Supplied entries START
(** * The optics tutor chat: [askOpticsExpert] and the [AIChat] message store

    A shallow embedding of the conversational core of the lighting
    teaching tool: the service function [askOpticsExpert], which turns a
    query, a message history and a language into one request to the
    generative-AI backend and always hands a string back, and the part of
    the [AIChat] component that owns the message list (the welcome-message
    effect and [handleSend]). Around them: the split of a message into
    paragraphs when it is rendered, [handleSend] with its [await] as a
    suspension point, and the [App] page that owns the language.

    JavaScript values are modelled as follows.
    - Strings are [string]s holding the UTF-8 bytes of the source literals.
    - The number literal [0.7] is the binary64 value nearest to it.
    - Arrays and objects that the caller can still reach (the history array and
      the message objects in it) live in a heap of cells addressed by
      location; reading a location that does not hold the expected kind of
      cell raises a [TypeError], the way a property access on [undefined] does.
    - A function body is a computation over a [World] (heap, console, the
      requests sent so far) that completes normally or by a thrown error;
      [try ... catch] is [try_catch].
    - [await] is modelled on a call that settles: the backend either fulfils
      with a response or rejects with an error. *)

From Stdlib Require Import PrimFloat.
From stdpp Require Import base list strings.

Set Warnings "-inexact-float".
Set Default Proof Using "Type".

(** ** 1. Types *)

Inductive Language := en | zh.

Inductive Role := user | model.

Record ChatMessage := { role : Role; text : string }.

#[global] Instance Language_eq_dec : EqDecision Language.
Proof. solve_decision. Defined.

(** ** 2. Strings *)

Definition dquote : string := String (Ascii.ascii_of_byte Byte.x22) EmptyString.
Definition newline : string := String (Ascii.ascii_of_byte Byte.x0a) EmptyString.

(** [String.prototype.includes]: some suffix of [s] starts with [sub]. *)
Fixpoint includes (s sub : string) : bool :=
  String.prefix sub s ||
  match s with
  | EmptyString => false
  | String _ s' => includes s' sub
  end.

(** The property [includes] decides. *)
Definition contains (s sub : string) : Prop :=
  ∃ pre post, s = pre +:+ sub +:+ post.

(** JavaScript truthiness of a [string | undefined] value, as used by [||]. *)
Definition truthy (v : option string) : bool :=
  match v with
  | Some (String _ _) => true
  | _ => false
  end.

(** [v || d] for [v : string | undefined] and a string [d]. *)
Definition or_else (v : option string) (d : string) : string :=
  if truthy v then default d v else d.

(** ** 3. The request sent to the backend *)

Record Part := { part_text : string }.

Record Content := { content_role : Role; parts : list Part }.

Record GenerateContentConfig := {
  config_systemInstruction : string;
  temperature : float
}.

Record GenerateContentParameters := {
  request_model : string;
  request_contents : list Content;
  config : GenerateContentConfig
}.

(** What the awaited call settles to: a response whose [text] is a string or
    [undefined], or a rejection with an error. *)
Record GenerateContentResponse := { response_text : option string }.

Inductive Error :=
| TypeError (what : string)
| ApiError (message : string).

Inductive Settled :=
| Fulfilled (response : GenerateContentResponse)
| Rejected (error : Error).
Supplied entries END
- The problem -
Could you output the lines above, exactly as written, from the one containing "includes s' sub" through the last, with both ends included and no others?

- Result of this exercise -
  | String _ s' => includes s' sub
  end.

(** The property [includes] decides. *)
Definition contains (s sub : string) : Prop :=
  ∃ pre post, s = pre +:+ sub +:+ post.

(** JavaScript truthiness of a [string | undefined] value, as used by [||]. *)
Definition truthy (v : option string) : bool :=
  match v with
  | Some (String _ _) => true
  | _ => false
  end.

(** [v || d] for [v : string | undefined] and a string [d]. *)
Definition or_else (v : option string) (d : string) : string :=
  if truthy v then default d v else d.

(** ** 3. The request sent to the backend *)

Record Part := { part_text : string }.

Record Content := { content_role : Role; parts : list Part }.

Record GenerateContentConfig := {
  config_systemInstruction : string;
  temperature : float
}.

Record GenerateContentParameters := {
  request_model : string;
  request_contents : list Content;
  config : GenerateContentConfig
}.

(** What the awaited call settles to: a response whose [text] is a string or
    [undefined], or a rejection with an error. *)
Record GenerateContentResponse := { response_text : option string }.

Inductive Error :=
| TypeError (what : string)
| ApiError (message : string).

Inductive Settled :=
| Fulfilled (response : GenerateContentResponse)
| Rejected (error : Error).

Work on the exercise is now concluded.